Periploca Forrestii, one of the ten key Miao’s medicinal plans in Guizhou province, is widely used for the treatment of rheumatic joint pain and traumatic injury in Guizhou ethnic minority regions. The investigation of our research team has proved for the first time that the active water-soluble ingredients in Periploca Forrestii had outstanding curative effect on rheumatoid arthritis (RA) while the material base for efficacy, action mechanism and process in vivo still remain unclear. The studies are planned to be conducted focusing on the effective ingredients of Periploca Forrestii . The following research work will be involved: (1) to conduct the study on the transitional constituents and fingerprint pharmacodynamics between the control group and animal pathological model group, then to treat the data and manage to the find out the relationship between the characteristic constituents and the anti-inflammatory activity and to identify the PK markers. (2) to build up the PK-PD models in rats and to discover the PK-PD relation under physiological and pathological conditions in order to reveal the law of anti-inflammatory action mechanism and the dynamic process in vivo of effective ingredients in Periploca Forrestii. (3) to study the effects on the metabolism network of model rats by metabolomics approach so as to discover the regulation mechanism of related endogenesis substance and metabolism path. Above research results will provide the evidence for the effective ingredients and mechanism of action of Periploca Forrestii.
黑骨藤在贵州苗族地区广泛以内服外用治疗风湿关节痛、跌扑损伤,为我省十大苗药之一。

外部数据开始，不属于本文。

(** [ipcMain.handle("set-initial-credits", async (_event, credits) =>
    ...)] *)
Definition set_initial_credits (credits : Z) : Sh.t unit :=
  s <- Eff.get ;;
  if negb (has_window s) then Eff.ret tt
  else
    Eff.try_catch
      (js_set_credits credits ;;;
       Sh.send (CreditsUpdated credits))
      (fun error => Eff.throw error).

(** [ipcMain.handle("decrement-credits", async () => ...)] *)
Definition decrement_credits : Sh.t unit :=
  s <- Eff.get ;;
  if negb (has_window s) then Eff.ret tt
  else
    Eff.try_catch
      (currentCredits <- js_get_credits ;;
       match currentCredits with    (* [currentCredits > 0] *)
       | Some c =>
           if (0 <? c)%Z then
             let newCredits := JsNumber.minus_one c in
             js_set_credits newCredits ;;;
             Sh.send (CreditsUpdated newCredits)
           else Eff.ret tt
       | None => Eff.ret tt
       end)
      (fun error => Eff.ret tt).

(** [await deps.processingHelper?.processScreenshots()] *)
Definition processScreenshots : Sh.t unit :=
  if has_helper sh then
    Sh.call ProcessScreenshots ;;;
    match process_fault sh with
    | Some e => Eff.throw e
    | None => Eff.ret tt
    end
  else Eff.ret tt.

(** [if (mainWindow) mainWindow.webContents.send(API_KEY_INVALID)] *)
Definition notify_key_invalid : Sh.t unit :=
  s <- Eff.get ;;
  if has_window s then Sh.send ApiKeyInvalid else Eff.ret tt.

(** [ipcMain.handle("process-screenshots", async () => ...)] *)
Definition process_screenshots (cfg : Config) : Sh.t unit :=
  if negb (hasApiKey cfg) then notify_key_invalid
  else processScreenshots.

(** [ipcMain.handle("trigger-process-screenshots", async () => ...)] *)
Definition trigger_process_screenshots (cfg : Config) : Sh.t Reply :=
  Eff.try_catch
    (if negb (hasApiKey cfg) then
       notify_key_invalid ;;;
       Eff.ret (mkReply (Some false) (Some "API key required"))
     else
       processScreenshots ;;;
       Eff.ret (mkReply (Some true) None))
    (fun error =>
       Eff.ret (mkReply None (Some "Failed to process screenshots"))).

(** [deps.deleteScreenshot(path)] *)
Definition deleteScreenshot (path : string) : Sh.t Reply :=
  Sh.call (DeleteScreenshot path) ;;;
  match delete_reply sh path with
  | inl e => Eff.throw e
  | inr r => Eff.ret r
  end.

(** [ipcMain.handle("delete-last-screenshot", async () => ...)] *)
Definition delete_last_screenshot : Sh.t Reply :=
  Eff.try_catch
    (s <- Eff.get ;;
     let queue :=
       if String.eqb (view s) "queue"
       then screenshotQueue s
       else extraScreenshotQueue s in
     match last queue with
     | None =>
         Eff.ret (mkReply (Some false) (Some "No screenshots to delete"))
     | Some lastScreenshot =>
         result <- deleteScreenshot lastScreenshot ;;
         (if has_window s && negb (destroyed s)
          then Sh.send (ScreenshotDeleted lastScreenshot)
          else Eff.ret tt) ;;;
         Eff.ret result
     end)
    (fun error =>
       Eff.ret (mkReply (Some false) (Some "Failed to delete last screenshot"))).

End ShellHandlers.

(** [decrement-credits], [n] times in a row. *)
Fixpoint decrement_times (sh : ShellHost) (n : nat) : Sh.t unit :=
  match n with
  | O => Eff.ret tt
  | S n' => decrement_credits sh ;;; decrement_times sh n'
  end.

(** ** Reading a base64 payload back *)

Module Base64Inverse.

Fixpoint index_of (c : ascii) (s : string) : option N :=
  match s with
  | EmptyString => None
  | String d s' =>
      if Ascii.eqb c d then Some 0%N
      else option_map N.succ (index_of c s')
  end.

Definition undigit (c : ascii) : option N := index_of c Base64.alphabet.

Definition byte_of (n : N) : option Byte.byte := Byte.of_N n.

(** Four digits back to three bytes; a group that ends in padding is the
    last one. *)
Fixpoint decode (s : string) : option bytes :=
  match s with
  | EmptyString => Some []
  | String a (String b (String c (String d rest))) =>
      match undigit a, undigit b with
      | Some s1, Some s2 =>
          match byte_of (s1 * 4 + s2 / 16)%N with
          | Some x =>
              if Ascii.eqb d Base64.pad then
                match rest with
                | EmptyString =>
                    if Ascii.eqb c Base64.pad then Some [x]
                    else
                      match undigit c with
                      | Some s3 =>
                          match byte_of ((s2 mod 16) * 16 + s3 / 4)%N with
                          | Some y => Some [x; y]
                          | None => None
                          end
                      | None => None
                      end
                | _ => None
                end
              else
                match undigit c, undigit d with
                | Some s3, Some s4 =>
                    match byte_of ((s2 mod 16) * 16 + s3 / 4)%N,
                          byte_of ((s3 mod 4) * 64 + s4)%N,
                          decode rest with
                    | Some y, Some z, Some tl => Some (x :: y :: z :: tl)
                    | _, _, _ => None
                    end
                | _, _ => None
                end
          | None => None
          end
      | _, _ => None
      end
  | _ => None
  end.

End Base64Inverse.

(** Every code unit of the string is white space. *)
Fixpoint all_white (s : string) : bool :=
  match s with
  | EmptyString => true
  | String c s' => isWhiteSpace c && all_white s'
  end.

(** *** More sample hosts *)

(** A host whose FFmpeg reports an error. *)
Definition broken_ffmpeg_host : Host :=
  mkHost "/tmp" sample_clock (fun _ => None) (fun _ => None)
    (fun _ => None)
    (fun _ => FfError "ffmpeg exited with code 1" None)
    (fun _ => inr (spoken "Tell me about a time you led a team."))
    (fun _ => inr "Tell me about a time you led a team.").

(** A host whose providers refuse the key. *)
Definition refusing_host : Host :=
  mkHost "/tmp" sample_clock (fun _ => None) (fun _ => None)
    (fun _ => None)
    (fun _ => FfEnd wav_bytes)
    (fun _ => inl "401 Incorrect API key provided")
    (fun _ => inl "401 Incorrect API key provided").

(** A host that transcribes well and then fails to generate. *)
Definition half_host : Host :=
  mkHost "/tmp" sample_clock (fun _ => None) (fun _ => None)
    (fun _ => None)
    (fun _ => FfEnd wav_bytes)
    (fun r => match r with
              | ChatAudio _ _ _ _ _ _ =>
                  inr (spoken "Tell me about a time you led a team.")
              | _ => inl "429 You exceeded your current quota"
              end)
    (fun _ => inr "Tell me about a time you led a team.").

(** A host that will not let a temporary file be removed. *)
Definition sticky_host : Host :=
  mkHost "/tmp" sample_clock (fun _ => None) (fun _ => None)
    (fun _ => Some "EBUSY: resource busy or locked")
    (fun _ => FfEnd wav_bytes)
    (fun _ => inr (spoken "Tell me about a time you led a team."))
    (fun _ => inr "Tell me about a time you led a team.").

(** A host whose disk is full: a write creates the file and fails. *)
Definition full_disk_host : Host :=
  mkHost "/tmp" sample_clock
    (fun _ => Some ("ENOSPC: no space left on device", Some []))
    (fun _ => None) (fun _ => None)
    (fun _ => FfEnd wav_bytes)
    (fun _ => inr (spoken "Tell me about a time you led a team."))
    (fun _ => inr "Tell me about a time you led a team.").

(** Surroundings in which nothing fails, and a shell with a window. *)
Definition calm_shell : ShellHost :=
  mkShellHost (fun _ => None) true None
    (fun _ => inr (mkReply (Some true) None)).

Definition shell_with (credits : option Z) (queue extra : list string)
    (v : string) : Shell :=
  mkShell true false credits [] 0 v queue extra [].

(** ** The model at work *)

Example toLowerCase_mixed : toLowerCase "Recording.WebM" = "recording.webm".
Proof. reflexivity. Qed.

Example includes_webm : includes (toLowerCase "Recording.WebM") "webm" = true.
Proof. reflexivity. Qed.

Example endsWith_mp3 :
  endsWith "recording.mp3" ".mp3" = true /\ endsWith "mp3" ".mp3" = false.
Proof. split; reflexivity. Qed.

Example startsWith_openrouter :
  startsWith "sk-or-v1-abc" "sk-or-" = true
  /\ startsWith "sk-abc" "sk-or-" = false.
Proof. split; reflexivity. Qed.

Example trim_both_ends :
  trim (" " +:+ nl +:+ "Tell me. " +:+ nl) = "Tell me.".
Proof. reflexivity. Qed.

Example base64_padding :
  Base64.encode [Byte.x4d] = "TQ=="
  /\ Base64.encode [Byte.x4d; Byte.x61] = "TWE="
  /\ Base64.encode [Byte.x4d; Byte.x61; Byte.x6e] = "TWFu"
  /\ Base64.encode [Byte.xff; Byte.xfe; Byte.xfd; Byte.x00] = "//79AA==".
Proof. repeat split. Qed.

(** Record with a WebM-only browser, stop, generate, with an OpenRouter
    key: the recording is converted, transcribed and answered, the
    completion callback fires once, and no temporary file is left. *)
Example pipeline_scenario :
  let s1 := snd (startRecording webm_browser fresh_sys) in
  let s2 := snd (stopRecording webm_browser s1) in
  let r := processAudio sample_host openrouter_cfg s2 in
  fst r = Return Finished
  /\ rtrace (snd r) =
     [webm_notice;
      Toast "Recording" "Audio recording started" "success";
      Toast "Recording" "Audio recording stopped" "neutral";
      processing_notice;
      InvokeTranscribe webm_bytes "recording.webm";
      InvokeGenerate "Tell me about a time you led a team.";
      TranscriptionComplete "Tell me about a time you led a team."
        "Tell me about a time you led a team.";
      Toast "Success" "Audio processed and answer generated!" "success"]
  /\ requests (trace (main (snd r))) =
     [audio_request "sk-or-v1-abc" wav_bytes "wav";
      generation_request openrouter_cfg "sk-or-v1-abc"
        "Tell me about a time you led a team."]
  /\ files (main (snd r)) = ∅
  /\ live_tracks (snd r) = []
  /\ isProcessing (snd r) = false.
Proof. vm_compute. repeat split. Qed.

课题组首次研究发现黑骨藤水溶性有效组分治疗类风湿性关节炎疗效独特,但其药效物质基础、作用机制及体内过程尚不明确。本研究旨在以黑骨藤有效组分为研究对象,(1)开展黑骨藤在正常大鼠和病理模型大鼠的体内移行成分及谱效关系研究,分析其特征差异以及与抗炎活性的相关性;(2)建立黑骨藤PK-PD模型,分析正常和病理状态下药代动力学与药效动力学的相关性,揭示其抗炎作用的效应成分及体内动态变化规律;(3)利用代谢组学方法,探讨黑骨藤对炎症动物模型代谢网络的影响,确定其对机体内源性代谢物及代谢通路的调控机制。上述研究结果将为阐明黑骨藤的药效物质基础和作用机制提供科学依据。

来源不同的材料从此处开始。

(** * albus-status-bar-music: the metadata cache and its tag extractor

    A shallow embedding of [src/services/MetadataParser.ts] and
    [src/services/MetadataManager.ts].

    - JavaScript strings are [string]s holding the UTF-8 bytes of the text.
    - Values of type [any] coming out of the tag decoder are [JsValue]s.
    - [async] methods are run to completion at the point they are called;
      an awaited promise that rejects is an exception ([Thrown]).
    - [setTimeout]/[clearTimeout] act on an explicit queue of pending timers
      with a millisecond clock. *)

From Stdlib Require Import Ascii NArith ZArith Sorted.
From Stdlib Require String.
From stdpp Require Import base option list gmap fin_maps strings pretty.

(** ** JavaScript strings *)

Module Js.

Definition code (c : ascii) : N := N_of_ascii c.

(** A string is truthy when it is not empty. *)
Definition nonEmpty (s : string) : bool :=
  match s with EmptyString => false | String _ _ => true end.

(** [WhiteSpace] and [LineTerminator] code points that take one byte. *)
Definition space1 (a : ascii) : bool :=
  let n := code a in
  ((9 <=? n) && (n <=? 13) || (n =? 32))%N.

(** U+00A0. *)
Definition space2 (a b : ascii) : bool :=
  ((code a =? 194) && (code b =? 160))%N.

(** U+1680, U+2000..U+200A, U+2028, U+2029, U+202F, U+205F, U+3000 and
    U+FEFF. *)
Definition space3 (a b c : ascii) : bool :=
  let x := code a in let y := code b in let z := code c in
  ((x =? 225) && (y =? 154) && (z =? 128)
   || (x =? 226) && (y =? 128)
      && ((128 <=? z) && (z <=? 138) || (z =? 168) || (z =? 169) || (z =? 175))
   || (x =? 226) && (y =? 129) && (z =? 159)
   || (x =? 227) && (y =? 128) && (z =? 128)
   || (x =? 239) && (y =? 187) && (z =? 191))%N.

(** Drops leading white space.  With [back] the string is read as the
    reversal of a text, so the bytes of a code point come last-first. *)
Fixpoint dropSpace (back : bool) (s : string) : string :=
  match s with
  | EmptyString => EmptyString
  | String a r =>
    if space1 a then dropSpace back r
    else
      match r with
      | String b r2 =>
        if (if back then space2 b a else space2 a b) then dropSpace back r2
        else
          match r2 with
          | String c r3 =>
            if (if back then space3 c b a else space3 a b c)
            then dropSpace back r3
            else s
          | EmptyString => s
          end
      | EmptyString => s
      end
  end.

黑骨藤在贵州苗族地区广泛用于治疗风湿关节痛、跌扑损伤,为我省十大苗药之一。课题组前期研究发现黑骨藤提取物治疗类风湿性关节炎(RA)疗效独特,但其药效物质基础、作用机制及体内过程尚不明确。本项目完成了基于AA大鼠和MH7A细胞模型的黑骨藤抗RA作用研究,可明显降低AA大鼠TNF-α、IL-1β和RF的含量,其作用机制与抑制NF-κB通路及MAPK通路有关。完成了黑骨藤提取物在正常大鼠和AA大鼠体内的移行成分研究,通过抗炎效应成分谱效关系分析确定了PK markers。通过比较黑骨藤提取物在正常和AA大鼠血浆、尿液和粪便中的代谢产物,发现在正常和模型大鼠体内均发生较广泛的I相和II 相代谢。开展了正常和AA大鼠口服和静注给予黑骨藤提取物后主要活性成分的药动学特征研究,发现黑骨藤提取物在AA大鼠体内代谢快、排泄快,分析其差异原因为病理状态下药物代谢酶谱可能会发生改变,从而影响药物代谢、分布与消除。研究建立了黑骨藤的PK-PD模型,提示药效指标IL-1β、RF、TNF-α与黑骨藤3种活性成分的浓度存在良好相关性。采用UPLC-MS/MS及GC-MS技术开展了基于AA大鼠模型的代谢组学研究,结合代谢通路分析表明类风湿性关节炎可能与体内的亚油酸、甘油磷脂、花生四烯酸、鞘脂、氨基酸、脂肪酸、糖类等代谢通路紊乱有关,黑骨藤治疗后可使紊乱的代谢通路恢复正常水平而产生抗RA作用。建立了基于黑骨藤药效物质的多指标质量控制新方法。上述研究为黑骨藤创新药物研制及药材资源深度开发提供了科学依据。通过项目实施,发表研究论文13篇,申请发明专利1项,研究成果荣获了贵州省科技进步一等奖。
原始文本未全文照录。